Julia Castagno presenta un video de 2003, titulado The Chicken Party: la guerra de los pollos, que es una reelaboración de los reportajes televisivos en Irak durante una guerra oficialmente terminada, pero todavía “vigente”. Allí recrea una especie de informativo de una fantasmal cadena, NTA, en donde recortes de una falsa guerra con falsas armas, falsos protagonistas que hablan un falso idioma son centrifugados en un producto “amateur”: simulacro que vive de la supuesta parodia de los canales televisivos más importantes de las últimas guerras (CNN y Al Jazeera) y su peso en el desarrollo del conflicto entre Occidente y Oriente, acá reducido a algo que está peligrosamente más cerca del chiste de Youtube que del “vandalismo” de Dadá, movimiento evocado un poco desenvueltamente por Santiago Tavella en un texto que aparece en el catálogo.

La pintura, finalmente, está representada por seis telas de Santiago Velazco (más una remera con sidecar, imaginamos evocadora de La Poderosa del Che).
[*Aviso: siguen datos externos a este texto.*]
(** The outer loop; None when the array is overrun. *)
Fixpoint grep_loop (fuel : nat) (buf : list Z) (m : nat) (input : list Z) (sizes : list nat) (out : list Z)
    : option (list Z) :=
  match fuel with
  | O => None
  | S fuel' =>
      let '(bs, input, sizes) := read_some (BUFSIZE - m - 1) input sizes in
      match bs with
      | [] => Some out
      | _ :: _ =>
          let buf := splice buf m bs in
          let m := (m + length bs)%nat in
          if (m <? BUFSIZE)%nat then
            let buf := <[m := 0]> buf in
            r ← grep_lines (S BUFSIZE) buf 0 out;
            let '(buf, p, out) := r in
            let m := (m - p)%nat in
            grep_loop fuel' (splice buf 0 (slice buf p m)) m input sizes out
          else None
      end
  end.
End grep.

(** grep(pattern, fd): what it writes. *)
Definition grep (re : list Z) (input : list Z) (sizes : list nat) : option (list Z) :=
  grep_loop re (S (length input)) (replicate BUFSIZE 0) 0 input sizes [].

Example grep_ex :
  grep [94; 97] [97; 98; 10; 98; 10; 97; 10; 97] [0; 2; 1]%nat = Some [97; 98; 10; 97; 10].
Proof. vm_compute. reflexivity. Qed.

(** ** Lines *)

(** The complete lines of an input and what follows the last newline. *)
Fixpoint split_lines (s : list Z) : list (list Z) * list Z :=
  match s with
  | [] => ([], [])
  | c :: s' =>
      let '(ls, r) := split_lines s' in
      if c =? NEWLINE then ([] :: ls, r)
      else match ls with [] => ([], c :: r) | l :: ls' => ((c :: l) :: ls', r) end
  end.

Lemma split_lines_app s1 s2 :
  split_lines (s1 ++ s2) =
    let '(ls1, r1) := split_lines s1 in
    let '(ls2, r2) := split_lines (r1 ++ s2) in (ls1 ++ ls2, r2).
Proof.
  induction s1 as [|c s1 IH]; simpl; [by destruct (split_lines s2)|].
  rewrite IH. destruct (split_lines s1) as [ls1 r1]. destruct (split_lines (r1 ++ s2)) as [ls2 r2] eqn:E.
  destruct (c =? NEWLINE) eqn:Ec; [by rewrite E|].
  destruct ls1 as [|l ls1]; simpl; [|by rewrite E]. rewrite Ec, E. by destruct ls2.
Qed.

Lemma split_lines_line l s : NEWLINE ∉ l -> split_lines (l ++ NEWLINE :: s) = (l :: (split_lines s).1, (split_lines s).2).
Proof.
  induction l as [|c l IH]; simpl; intros Hn; [by destruct (split_lines s)|].
  rewrite not_elem_of_cons in Hn. rewrite IH by tauto. rewrite (proj2 (Z.eqb_neq _ _)) by naive_solver. done.
Qed.

Lemma split_lines_none l : NEWLINE ∉ l -> split_lines l = ([], l).
Proof.
  induction l as [|c l IH]; simpl; intros Hn; [done|]. rewrite not_elem_of_cons in Hn. rewrite IH by tauto.
  by rewrite (proj2 (Z.eqb_neq _ _)) by naive_solver.
Qed.

(** The lines the pattern selects. *)
Definition selected (re : list Z) (ls : list (list Z)) : list Z :=
  concat ((fun l => l ++ [NEWLINE]) <$> filter (fun l => match_re re l = true) ls).

Lemma selected_app re ls1 ls2 : selected re (ls1 ++ ls2) = selected re ls1 ++ selected re ls2.
Proof. unfold selected. by rewrite list_filter_app, fmap_app, concat_app. Qed.

Lemma selected_cons re l ls :
  selected re (l :: ls) = (if match_re re l then l ++ [NEWLINE] else []) ++ selected re ls.
Proof.
  unfold selected. destruct (match_re re l) eqn:E.
  - rewrite filter_cons_True by done. done.
  - by rewrite filter_cons_False by (by rewrite E).
Qed.

(** strchr finds the first newline of a string. *)
Lemma strchr_line l s : NEWLINE ∉ l -> 0 ∉ l -> strchr (l ++ NEWLINE :: s) NEWLINE = Some (Some (length l)).
Proof.
  induction l as [|c l IH]; simpl; intros Hn H0; [done|]. rewrite not_elem_of_cons in Hn, H0.
  rewrite (proj2 (Z.eqb_neq c 0)) by naive_solver. rewrite (proj2 (Z.eqb_neq c NEWLINE)) by naive_solver.
  by rewrite IH by tauto.
Qed.

Lemma strchr_none l s : NEWLINE ∉ l -> 0 ∉ l -> strchr (l ++ 0 :: s) NEWLINE = Some None.
Proof.
  induction l as [|c l IH]; simpl; intros Hn H0; [done|]. rewrite not_elem_of_cons in Hn, H0.
  rewrite (proj2 (Z.eqb_neq c 0)) by naive_solver. rewrite (proj2 (Z.eqb_neq c NEWLINE)) by naive_solver.
  by rewrite IH by tauto.
Qed.

Lemma until_nul_app l s : 0 ∉ l -> until_nul (l ++ 0 :: s) = l.
Proof.
  induction l as [|c l IH]; simpl; intros H0; [done|]. rewrite not_elem_of_cons in H0.
  rewrite (proj2 (Z.eqb_neq c 0)) by naive_solver. by rewrite IH by tauto.
Qed.

Lemma first_newline X : NEWLINE ∉ X \/ exists l X', X = l ++ NEWLINE :: X' /\ NEWLINE ∉ l.
Proof.
  destruct (decide (NEWLINE ∈ X)) as [Hin|]; [right|by left].
  apply list_elem_of_split_l in Hin as (l & X' & -> & Hn). eauto.
Qed.

(** The inner loop on an array that holds [X] and a NUL from offset p on. *)
Lemma grep_lines_spec re fuel X pre junk out :
  0 ∉ X -> (length X < fuel)%nat ->
  let '(ls, r) := split_lines X in
  exists pre', grep_lines re fuel (pre ++ X ++ 0 :: junk) (length pre) out =
      Some (pre' ++ r ++ 0 :: junk, length pre', out ++ selected re ls) /\
    (length pre' + length r = length pre + length X)%nat.
Proof.
  revert X pre out. induction fuel as [|fuel IH]; intros X pre out H0 Hf; [lia|].
  destruct (first_newline X) as [Hn|(l & X' & -> & Hn)].
  - rewrite split_lines_none by done. exists pre. split; [|done]. cbn [grep_lines]. rewrite drop_app_length.
    rewrite strchr_none by done. simpl. by rewrite app_nil_r.
  - rewrite elem_of_app, elem_of_cons in H0. rewrite length_app in Hf. simpl in Hf.
    rewrite split_lines_line by done. destruct (split_lines X') as [ls r] eqn:E. cbn [fst snd].
    assert (Hdrop : forall Y : list Z, drop (length pre) (pre ++ Y) = Y) by (intros; apply drop_app_length).
    assert (Hins : forall c d (Y : list Z), <[(length pre + length l)%nat := c]> (pre ++ l ++ d :: Y) = pre ++ l ++ c :: Y).
    { intros c d Y. rewrite insert_app_r. f_equal. rewrite insert_app_r_alt by lia. by rewrite Nat.sub_diag. }
    cbn [grep_lines]. rewrite Hdrop, <- app_assoc. cbn [app]. rewrite strchr_line by tauto. cbn [mbind option_bind].
    rewrite !Hins, Hdrop, until_nul_app by tauto. rewrite selected_cons.
    destruct (match_re re l).
    + assert (Hsl : slice (pre ++ l ++ NEWLINE :: X' ++ 0 :: junk) (length pre) (length pre + length l + 1 - length pre) = l ++ [NEWLINE]).
      { unfold slice. rewrite Hdrop. replace (length pre + length l + 1 - length pre)%nat with (length (l ++ [NEWLINE])) by (rewrite length_app; simpl; lia).
        change (NEWLINE :: X' ++ 0 :: junk) with ([NEWLINE] ++ X' ++ 0 :: junk). rewrite (app_assoc l). apply take_app_length. }
      rewrite Hsl. pose proof (IH X' (pre ++ l ++ [NEWLINE]) (out ++ l ++ [NEWLINE]) ltac:(tauto) ltac:(lia)) as H.
      rewrite E in H. destruct H as (pre' & H & Hl). exists pre'.
      rewrite !length_app in *. simpl in *. split; [|lia]. rewrite <- !app_assoc in H. simpl in H.
      rewrite Nat.add_assoc in H. rewrite H. by rewrite <- !app_assoc.
    + pose proof (IH X' (pre ++ l ++ [0]) out ltac:(tauto) ltac:(lia)) as H.
      rewrite E in H. destruct H as (pre' & H & Hl). exists pre'.
      rewrite !length_app in *. simpl in *. split; [|lia]. rewrite <- !app_assoc in H. simpl in H.
      rewrite Nat.add_assoc in H. by rewrite H.
Qed.

(** No line longer than the array has room for. *)
Definition short (s : list Z) : Prop :=
  Forall (fun l => (length l + 2 <= BUFSIZE)%nat) (split_lines s).1 /\ (length (split_lines s).2 + 2 <= BUFSIZE)%nat.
A un fondo liso de color llamativo, el artista sobrepone grandes stenciles más o menos impactantes (carrito de supermercado, soldado armado, un niño inspeccionado en un aeropuerto, etc.) y una catarata de inscripciones, manchas de colores, especie de emoticones e imágenes pop, con chorros varios; como en Abreu y Castagno, el empleo de íconos en forma burlesca aparece como el centro de la operación. Una vez más su reproposición se diluye en una tibia denuncia “genérica”, esta vez traducida en un estilo eminentemente callejero, pero saqueado de la dialéctica con los transeúntes desprevenidos que brinda la calle. En los tres casos, no cabe duda de que la resistencia necesita refuerzos.